(Exercise)
Every line from the beginning of the data through the line containing "rewrite <-(Z2Nat.id (Count ba)) by done." should be reproduced exactly, and no further lines should be output.

(Material supplied)

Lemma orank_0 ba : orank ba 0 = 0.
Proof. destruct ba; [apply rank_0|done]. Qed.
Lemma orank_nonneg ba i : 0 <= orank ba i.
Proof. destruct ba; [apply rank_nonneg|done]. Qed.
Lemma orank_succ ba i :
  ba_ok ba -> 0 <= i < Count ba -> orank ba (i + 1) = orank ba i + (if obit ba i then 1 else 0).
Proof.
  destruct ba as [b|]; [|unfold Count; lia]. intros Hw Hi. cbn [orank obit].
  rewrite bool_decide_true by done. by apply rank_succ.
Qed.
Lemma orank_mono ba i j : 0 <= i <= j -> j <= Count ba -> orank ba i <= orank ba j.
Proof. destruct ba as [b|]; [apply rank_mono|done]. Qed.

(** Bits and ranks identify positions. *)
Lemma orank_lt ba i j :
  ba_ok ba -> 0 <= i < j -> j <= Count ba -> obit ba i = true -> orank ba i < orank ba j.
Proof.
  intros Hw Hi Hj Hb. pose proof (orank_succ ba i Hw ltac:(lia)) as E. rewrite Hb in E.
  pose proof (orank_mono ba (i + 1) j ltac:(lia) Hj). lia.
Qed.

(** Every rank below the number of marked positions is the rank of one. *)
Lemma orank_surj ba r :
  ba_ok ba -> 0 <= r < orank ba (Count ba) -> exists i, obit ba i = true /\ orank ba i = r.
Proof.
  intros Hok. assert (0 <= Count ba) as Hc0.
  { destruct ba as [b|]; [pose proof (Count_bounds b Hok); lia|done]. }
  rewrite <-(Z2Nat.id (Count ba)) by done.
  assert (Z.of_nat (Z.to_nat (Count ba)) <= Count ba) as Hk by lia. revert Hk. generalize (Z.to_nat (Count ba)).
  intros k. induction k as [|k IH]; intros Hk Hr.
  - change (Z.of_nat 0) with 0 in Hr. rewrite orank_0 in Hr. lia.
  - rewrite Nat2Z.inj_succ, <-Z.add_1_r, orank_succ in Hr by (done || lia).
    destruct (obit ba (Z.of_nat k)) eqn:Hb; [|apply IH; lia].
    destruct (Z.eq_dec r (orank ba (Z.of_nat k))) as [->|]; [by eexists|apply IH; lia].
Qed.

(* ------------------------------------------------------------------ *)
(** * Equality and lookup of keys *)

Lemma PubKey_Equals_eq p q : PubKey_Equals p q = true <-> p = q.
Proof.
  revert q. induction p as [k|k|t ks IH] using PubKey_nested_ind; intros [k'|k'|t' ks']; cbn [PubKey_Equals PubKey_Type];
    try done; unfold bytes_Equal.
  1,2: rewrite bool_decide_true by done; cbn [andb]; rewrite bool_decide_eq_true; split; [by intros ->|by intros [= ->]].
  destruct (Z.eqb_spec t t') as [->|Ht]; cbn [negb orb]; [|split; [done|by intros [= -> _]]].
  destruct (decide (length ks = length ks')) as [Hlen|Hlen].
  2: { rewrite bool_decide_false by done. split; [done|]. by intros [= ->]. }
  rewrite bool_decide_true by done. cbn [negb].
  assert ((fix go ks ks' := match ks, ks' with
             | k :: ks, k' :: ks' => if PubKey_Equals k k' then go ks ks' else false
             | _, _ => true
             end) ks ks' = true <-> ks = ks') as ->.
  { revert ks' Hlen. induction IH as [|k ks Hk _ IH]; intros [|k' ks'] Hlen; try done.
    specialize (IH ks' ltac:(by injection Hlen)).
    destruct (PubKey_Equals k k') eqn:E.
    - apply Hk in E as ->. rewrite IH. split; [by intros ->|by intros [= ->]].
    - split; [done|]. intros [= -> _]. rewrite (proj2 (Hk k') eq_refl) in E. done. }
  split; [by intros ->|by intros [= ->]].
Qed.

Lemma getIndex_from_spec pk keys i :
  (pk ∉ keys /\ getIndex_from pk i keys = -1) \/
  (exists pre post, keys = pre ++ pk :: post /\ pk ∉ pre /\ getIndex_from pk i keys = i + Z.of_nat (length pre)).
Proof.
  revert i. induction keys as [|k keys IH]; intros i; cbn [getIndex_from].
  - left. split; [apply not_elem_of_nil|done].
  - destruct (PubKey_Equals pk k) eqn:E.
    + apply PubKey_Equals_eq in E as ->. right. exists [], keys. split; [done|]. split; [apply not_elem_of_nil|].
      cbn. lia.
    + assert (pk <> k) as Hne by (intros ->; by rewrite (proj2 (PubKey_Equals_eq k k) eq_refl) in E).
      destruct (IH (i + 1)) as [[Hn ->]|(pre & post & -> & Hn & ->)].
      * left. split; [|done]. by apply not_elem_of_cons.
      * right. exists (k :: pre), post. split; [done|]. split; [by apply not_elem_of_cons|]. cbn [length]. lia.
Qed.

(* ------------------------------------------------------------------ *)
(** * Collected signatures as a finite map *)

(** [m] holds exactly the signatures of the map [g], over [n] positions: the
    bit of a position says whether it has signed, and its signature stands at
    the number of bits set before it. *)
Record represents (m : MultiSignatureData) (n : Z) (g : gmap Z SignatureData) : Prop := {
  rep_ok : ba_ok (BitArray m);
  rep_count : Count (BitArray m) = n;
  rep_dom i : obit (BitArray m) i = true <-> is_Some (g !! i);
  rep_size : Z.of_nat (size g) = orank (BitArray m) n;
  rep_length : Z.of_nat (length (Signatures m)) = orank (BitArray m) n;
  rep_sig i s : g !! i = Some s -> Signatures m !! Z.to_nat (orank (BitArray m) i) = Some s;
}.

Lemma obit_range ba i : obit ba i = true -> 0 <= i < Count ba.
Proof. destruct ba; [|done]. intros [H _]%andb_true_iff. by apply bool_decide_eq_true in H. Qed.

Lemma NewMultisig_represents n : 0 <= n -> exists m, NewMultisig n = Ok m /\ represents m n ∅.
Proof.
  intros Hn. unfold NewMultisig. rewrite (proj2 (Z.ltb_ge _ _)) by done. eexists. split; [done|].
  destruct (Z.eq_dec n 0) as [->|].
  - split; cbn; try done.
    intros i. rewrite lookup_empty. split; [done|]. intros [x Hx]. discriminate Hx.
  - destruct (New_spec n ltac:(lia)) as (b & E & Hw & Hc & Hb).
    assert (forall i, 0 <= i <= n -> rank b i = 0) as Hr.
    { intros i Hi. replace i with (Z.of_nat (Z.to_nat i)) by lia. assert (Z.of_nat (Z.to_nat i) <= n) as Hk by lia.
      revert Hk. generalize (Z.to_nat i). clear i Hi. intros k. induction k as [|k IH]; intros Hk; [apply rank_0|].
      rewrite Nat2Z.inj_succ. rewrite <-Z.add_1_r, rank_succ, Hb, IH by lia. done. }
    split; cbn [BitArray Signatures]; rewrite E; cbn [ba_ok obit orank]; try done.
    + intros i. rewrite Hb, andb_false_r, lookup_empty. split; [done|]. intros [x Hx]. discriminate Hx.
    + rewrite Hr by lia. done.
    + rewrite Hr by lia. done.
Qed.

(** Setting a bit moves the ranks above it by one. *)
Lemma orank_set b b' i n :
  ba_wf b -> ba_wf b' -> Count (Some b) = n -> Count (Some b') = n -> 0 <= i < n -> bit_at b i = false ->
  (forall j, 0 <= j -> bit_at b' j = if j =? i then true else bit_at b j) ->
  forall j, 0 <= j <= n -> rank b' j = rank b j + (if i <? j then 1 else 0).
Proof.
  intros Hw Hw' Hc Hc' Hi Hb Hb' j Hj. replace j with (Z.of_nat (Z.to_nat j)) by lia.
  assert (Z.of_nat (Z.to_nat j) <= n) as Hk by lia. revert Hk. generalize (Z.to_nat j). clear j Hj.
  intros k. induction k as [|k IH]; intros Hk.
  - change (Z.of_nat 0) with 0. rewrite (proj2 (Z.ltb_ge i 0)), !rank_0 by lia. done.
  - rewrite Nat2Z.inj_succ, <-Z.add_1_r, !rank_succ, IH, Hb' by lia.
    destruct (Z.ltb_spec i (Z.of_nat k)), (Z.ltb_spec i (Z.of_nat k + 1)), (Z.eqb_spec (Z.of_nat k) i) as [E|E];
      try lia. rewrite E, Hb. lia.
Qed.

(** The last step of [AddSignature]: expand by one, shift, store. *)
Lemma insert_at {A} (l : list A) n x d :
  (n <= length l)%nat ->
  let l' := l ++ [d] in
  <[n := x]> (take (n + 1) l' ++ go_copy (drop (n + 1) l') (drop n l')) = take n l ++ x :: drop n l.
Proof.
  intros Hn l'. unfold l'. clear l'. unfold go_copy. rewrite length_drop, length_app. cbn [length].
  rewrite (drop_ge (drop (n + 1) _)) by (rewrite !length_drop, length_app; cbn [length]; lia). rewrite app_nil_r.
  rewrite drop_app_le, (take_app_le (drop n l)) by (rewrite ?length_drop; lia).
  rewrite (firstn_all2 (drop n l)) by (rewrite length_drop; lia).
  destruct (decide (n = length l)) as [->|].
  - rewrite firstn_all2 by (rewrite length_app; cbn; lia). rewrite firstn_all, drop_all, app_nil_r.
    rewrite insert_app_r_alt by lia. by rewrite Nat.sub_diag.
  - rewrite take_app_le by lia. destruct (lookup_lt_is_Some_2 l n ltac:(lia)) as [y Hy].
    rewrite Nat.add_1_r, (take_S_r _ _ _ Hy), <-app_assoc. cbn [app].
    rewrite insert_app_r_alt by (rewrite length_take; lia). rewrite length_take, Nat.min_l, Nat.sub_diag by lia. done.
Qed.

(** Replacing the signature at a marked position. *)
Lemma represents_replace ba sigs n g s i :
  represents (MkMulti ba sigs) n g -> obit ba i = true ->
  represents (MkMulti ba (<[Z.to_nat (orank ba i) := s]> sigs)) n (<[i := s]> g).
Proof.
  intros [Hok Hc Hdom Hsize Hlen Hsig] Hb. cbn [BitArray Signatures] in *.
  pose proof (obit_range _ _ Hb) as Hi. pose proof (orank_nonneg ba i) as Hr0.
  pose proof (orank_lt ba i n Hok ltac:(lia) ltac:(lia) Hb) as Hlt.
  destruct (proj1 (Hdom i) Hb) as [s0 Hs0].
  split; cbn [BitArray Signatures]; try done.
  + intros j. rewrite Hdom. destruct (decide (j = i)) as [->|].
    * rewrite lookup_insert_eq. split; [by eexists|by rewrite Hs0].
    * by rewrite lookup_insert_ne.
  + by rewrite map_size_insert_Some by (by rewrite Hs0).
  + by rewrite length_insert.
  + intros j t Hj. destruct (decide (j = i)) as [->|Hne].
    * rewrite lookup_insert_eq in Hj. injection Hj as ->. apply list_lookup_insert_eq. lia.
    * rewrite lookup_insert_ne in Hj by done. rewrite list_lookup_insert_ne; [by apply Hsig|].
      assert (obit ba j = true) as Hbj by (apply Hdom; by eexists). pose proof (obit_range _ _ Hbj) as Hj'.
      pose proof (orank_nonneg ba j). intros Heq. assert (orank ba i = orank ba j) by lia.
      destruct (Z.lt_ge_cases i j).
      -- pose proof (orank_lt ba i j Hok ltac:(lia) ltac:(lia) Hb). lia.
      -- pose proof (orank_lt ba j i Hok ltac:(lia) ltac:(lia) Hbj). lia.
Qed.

(Output for this task)
Lemma orank_0 ba : orank ba 0 = 0.
Proof. destruct ba; [apply rank_0|done]. Qed.
Lemma orank_nonneg ba i : 0 <= orank ba i.
Proof. destruct ba; [apply rank_nonneg|done]. Qed.
Lemma orank_succ ba i :
  ba_ok ba -> 0 <= i < Count ba -> orank ba (i + 1) = orank ba i + (if obit ba i then 1 else 0).
Proof.
  destruct ba as [b|]; [|unfold Count; lia]. intros Hw Hi. cbn [orank obit].
  rewrite bool_decide_true by done. by apply rank_succ.
Qed.
Lemma orank_mono ba i j : 0 <= i <= j -> j <= Count ba -> orank ba i <= orank ba j.
Proof. destruct ba as [b|]; [apply rank_mono|done]. Qed.

(** Bits and ranks identify positions. *)
Lemma orank_lt ba i j :
  ba_ok ba -> 0 <= i < j -> j <= Count ba -> obit ba i = true -> orank ba i < orank ba j.
Proof.
  intros Hw Hi Hj Hb. pose proof (orank_succ ba i Hw ltac:(lia)) as E. rewrite Hb in E.
  pose proof (orank_mono ba (i + 1) j ltac:(lia) Hj). lia.
Qed.

(** Every rank below the number of marked positions is the rank of one. *)
Lemma orank_surj ba r :
  ba_ok ba -> 0 <= r < orank ba (Count ba) -> exists i, obit ba i = true /\ orank ba i = r.
Proof.
  intros Hok. assert (0 <= Count ba) as Hc0.
  { destruct ba as [b|]; [pose proof (Count_bounds b Hok); lia|done]. }
  rewrite <-(Z2Nat.id (Count ba)) by done.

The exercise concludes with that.